Für die Entwicklung einer eigenen Ausstellung war es jedenfalls wichtig, sich gegenseitig Ideen zuzuwerfen, sie aufzufangen, zu verwandeln, sodass am Ende nicht mehr klar war, welcher Einfall von wem war. Doch alle standen dazu. Etwas Gemeinsames ist entstanden – nicht ohne schwierige Phasen, in denen noch gar nicht klar war, was für das Publikum interessant sein könnte. Cristina Dähler, Leiterin Marketing und Verkauf der Niesenbahn, fasst die Stimmung zum Projekt zusammen: «Ich habe bisher nur positive Rückmeldungen von den beteiligten Mitarbeitern erhalten. Es war sehr spannend mit Mitarbeitenden aus den verschiedenen Bereichen wie Bahnbetrieb, Gastronomie, Verkauf und Administration zusammen an einem Kunstprojekt zu arbeiten. Es hat uns als Team zusammengeschweisst und wir konnten einander auf einer völlig anderen Ebene noch besser kennenlernen und gemeinsam einen Einblick in das uns doch eher fremde Thema ‹Kunst› erhalten. Es hat allen grossen Spass gemacht und wir sind stolz auf das Ergebnis.»

Aus Kunstwerken zum Krimi

Esther Pauchard findet in eben diesen von den Mitarbeitern ausgewählten Werken Inspiration für Mord und Totschlag. Ist vielleicht der junge Mann mit dem Stein der Mörder? Wird der Felsen zum Mordwerkzeug?

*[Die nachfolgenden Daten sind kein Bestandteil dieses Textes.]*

Lemma spares_run p j :
  forall c s,
    spares p j -> p < next s -> ctx_pid c <> Some p ->
    keeps p s (run c j s).
Proof.
  induction j as [ | e | ev k IHk | ex IHex k IHk | q v k IHk | q e k IHk
                 | body IHb k IHk | q k _ | q f _ k IHk | ps k IHk
                 | cb _ k IHk | ready o k IHk ];
    intros c s H Hp Hc; cbn [run]; cbn [spares] in H.
  - destruct c; cbn; try apply keeps_refl.
    apply keeps_settle. cbn in Hc. congruence.
  - destruct c; cbn.
    + now apply keeps_same.
    + apply keeps_settle. cbn in Hc. congruence.
    + apply keeps_settle. cbn in Hc. congruence.
  - eapply keeps_trans; [ | now apply IHk]. now apply keeps_same.
  - assert (Hn : next s <> p) by lia. destruct (H _ Hn) as [H1 H2].
    assert (K1 : keeps p s (run (CExecutor (next s)) (ex (next s))
                                (alloc fresh s))).
    { eapply keeps_trans; [apply keeps_alloc, Hp | ].
      apply IHex; [exact H1 | cbn; lia | cbn; congruence]. }
    eapply keeps_trans; [exact K1 | ].
    apply IHk; [exact H2 | destruct K1; lia | exact Hc].
  - destruct H as [H1 H2].
    eapply keeps_trans; [exact (keeps_settle p q (Fulfilled v) s H1) | ].
    apply IHk; [exact H2 | | exact Hc].
    destruct (keeps_settle p q (Fulfilled v) s H1). lia.
  - destruct H as [H1 H2].
    eapply keeps_trans; [exact (keeps_settle p q (Rejected e) s H1) | ].
    apply IHk; [exact H2 | | exact Hc].
    destruct (keeps_settle p q (Rejected e) s H1). lia.
  - assert (Hn : next s <> p) by lia. destruct (H _ Hn) as [H1 H2].
    assert (K1 : keeps p s (run (CReturn (next s)) (body (next s))
                                (alloc fresh s))).
    { eapply keeps_trans; [apply keeps_alloc, Hp | ].
      apply IHb; [exact H1 | cbn; lia | cbn; congruence]. }
    eapply keeps_trans; [exact K1 | ].
    apply IHk; [exact H2 | destruct K1; lia | exact Hc].
  - apply keeps_subscribe.
  - assert (Hn : next s <> p) by lia.
    assert (K1 : keeps p s (subscribe q (RCont (CReturn (next s)) f)
                                      (alloc fresh s))).
    { eapply keeps_trans; [apply keeps_alloc, Hp | apply keeps_subscribe]. }
    eapply keeps_trans; [exact K1 | ].
    apply IHk; [now apply H | destruct K1; lia | exact Hc].
  - assert (Hn : next s <> p) by lia.
    assert (K1 : keeps p s (join (next s) ps (alloc fresh s))).
    { eapply keeps_trans; [apply keeps_alloc, Hp | apply keeps_join, Hn]. }
    eapply keeps_trans; [exact K1 | ].
    apply IHk; [now apply H | destruct K1; lia | exact Hc].
  - eapply keeps_trans; [ | now apply IHk]. now apply keeps_same.
  - assert (Hn : next s <> p) by lia. destruct ready.
    + eapply keeps_trans; [apply keeps_alloc, Hp | ].
      apply IHk; [now apply H | cbn; lia | exact Hc].
    + assert (K1 : keeps p s (owe (TSettle (next s) o) (alloc fresh s))).
      { eapply keeps_trans; [apply keeps_alloc, Hp | now apply keeps_same]. }
      eapply keeps_trans; [exact K1 | ].
      apply IHk; [now apply H | destruct K1; lia | exact Hc].
Qed.

(* ------------------------------------------------------------------ *)
(** ** compileSassAndPurgeCss: step 4 is not awaited *)

Lemma write_sync_not_settled p o : is_write_sync (Settled p o) = false.
Proof. reflexivity. Qed.

Lemma write_sync_not_thrown e : is_write_sync (Thrown e) = false.
Proof. reflexivity. Qed.

Lemma prefix_and_save_hushed w r p :
  hushed is_write_sync (prefix_and_save w r p).
Proof.
  unfold prefix_and_save. cbn. split; [ | auto].
  intros q. destruct (get_prop r "css"); cbn; auto.
Qed.

Lemma prefix_and_save_spares w r p : spares 0 (prefix_and_save w r p).
Proof.
  unfold prefix_and_save. cbn. intros q Hq. split; [ | exact I].
  destruct (get_prop r "css"); cbn; auto.
Qed.

(** The loop of step 4 starts one prefixing per purge result and leaves
    every overwrite to a later turn. *)
Lemma for_each_prefix_and_save w items :
  forall c k s,
    0 < next s ->
    exists s1,
      run c (for_each items
               (fun r k' => Async (prefix_and_save w r) (fun _ => k')) k) s
      = run c k s1
      /\ quietly is_write_sync s s1
      /\ keeps 0 s s1.
Proof.
  induction items as [|x xs IH]; intros c k s Hs; cbn [for_each].
  - exists s. split; [reflexivity | ].
    split; [apply quietly_refl | apply keeps_refl].
  - cbn [run].
    set (s_mid := run (CReturn (next s)) (prefix_and_save w x (next s))
                      (alloc fresh s)).
    assert (Q : quietly is_write_sync s s_mid).
    { eapply quietly_trans; [ | apply hushed_run].
      - now apply quietly_same.
      - exact write_sync_not_settled.
      - exact write_sync_not_thrown.
      - apply prefix_and_save_hushed. }
    assert (K : keeps 0 s s_mid).
    { eapply keeps_trans; [apply keeps_alloc, Hs | ].
      apply spares_run.
      - apply prefix_and_save_spares.
      - cbn. lia.
      - cbn. intros [= E]. lia. }
    destruct (IH c k s_mid) as (s1 & E & Q1 & K1).
    { destruct K. lia. }
    exists s1. split; [exact E | ].
    split; [eapply quietly_trans | eapply keeps_trans]; eassumption.
Qed.

(** Once the purge results are in, the job that runs step 4 fulfils the
    returned promise, and up to that point no overwrite has been done. *)
Lemma step4_resolves w (rs : list purged) s :
  status_of s 0 = None -> 0 < next s ->
  let s' := run (CReturn 0) (step4 w (VArr (map purged_value rs))) s in
  status_of s' 0 = Some (Fulfilled VUndefined)
  /\ exists more,
       trace s' = trace s ++ more ++ [Settled 0 (Fulfilled VUndefined)]
       /\ never is_write_sync more.
Proof.
  intros Hst Hn. cbv zeta. unfold step4.
  destruct (for_each_prefix_and_save w (map purged_value rs)
              (CReturn 0) Done s Hn) as (s1 & -> & (more & E & Q) & (_ & K)).
  rewrite Hst in K. cbn [run finish]. unfold settle.
  unfold status_of in K. rewrite K. split.
  - reflexivity.
  - exists more. cbn. split; [ | exact Q]. now rewrite E, app_assoc.
Qed.

Arguments step4 : simpl never.

Ltac sass_stops turns :=
  left; exists turns; cbn;
  split; [reflexivity
         | split; [never_list
                  | first [left; never_list | right; eexists; reflexivity]]].

Ltac sass_goes turns :=
  right; exists turns; eexists; eexists;
  split; [reflexivity
         | split; [cbn -[step4]; reflexivity
                  | split; [reflexivity
                           | split; [cbn; lia | cbn; never_list]]]].

(** Every run of the stage either ends without reaching step 4 (and then
    without any overwrite, the purger having not been called or having
    failed), or comes to the job that runs step 4 with the returned promise
    still pending and no overwrite done. *)
Lemma compileSassAndPurgeCss_cases (w : world) (a : config) choices :
  let prog := compileSassAndPurgeCss w a in
  (exists n,
     idle (exec prog choices n) = true
     /\ never is_write_sync (trace (exec prog choices n))
     /\ (never is_purge (trace (exec prog choices n))
         \/ exists e, purge_answer w a = inl e))
  \/ (exists n s rs,
        purge_answer w a = inr rs
        /\ exec prog choices n
           = run (CReturn 0) (step4 w (VArr (map purged_value rs))) s
        /\ status_of s 0 = None
        /\ 0 < next s
        /\ never is_write_sync (trace s)).
Proof.
  cbv zeta. unfold purge_answer. sass_unfold.
  destruct (truthy (srcSassPath a)); [ | sass_stops 0].
  destruct (truthy (destCssPath a)); [ | sass_stops 0].
  cbn [negb].
  destruct (sass_renderSync w (srcSassPath a) (destCssPath a)
              (default_param (VBool true) (sassSourceMap a))) as [e | res];
    [sass_stops 0 | ].
  destruct (purge w (purgeCssContent a) (cssFilesToPurge a)
              (default_param (VBool true) (purgeCssSourceMap a)))
    as [ready [e | rs]];
  destruct ready;
  destruct (strict_eq_true (default_param (VBool true) (sassSourceMap a)));
  destruct (fs_writeFile w (destCssPath a) (sass_css res))
    as [e1 | [m1 | ]];
  try (sass_stops 2);
  destruct (fs_writeFile w
              (VStr (to_str (destCssPath a) ++ ".map")%string)
              (sass_map res)) as [e2 | [m2 | ]];
  destruct choices as [|[|c] choices];
  try (sass_stops 9).
  all: first [sass_goes 6 | sass_goes 7].
Qed.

Unzählige Wanderer kennen die friedlichen Blumenwiesen rund um den Niesen, präparierte Wege und gutes Wetter. Doch Kassandra Berger und Kerstin Lindner philosophieren auf ihrer Wanderung Düsteres – passend zur mit Heidelbeersaft präparierten Fotografie von George Steinmann: «…Hier regiert die Natur, der Berg – und der Berg hat etwas Unverrückbares, Grausames an sich. Hier überleben nur die Starken.» Kerstin prustete. «Ist das nicht gar dramatisch? Nur weil du ausser Puste bist?» Ich liess mich nicht beirren. «Hier oben ist die menschliche Zivilisation nur ein dünner Firnis auf der Urgewalt der Natur, der Elemente. Wir sind ganz auf uns gestellt. Dies ist ein archaischer Ort und seine Kraft hat einen starken Einfluss auf uns, verändert uns. Hier kann vieles passieren.»

Und es wird etwas passieren! Ihren Spezial-Krimi rund um den Niesen liest die Thuner Autorin exklusiv am Abend der Eröffnung am 11. Oktober 2018 im Bergrestaurant. Ein regionales- und saisonales 3-Gang-Menü begleitet die Lesung. Eine Publikation ist in Vorbereitung.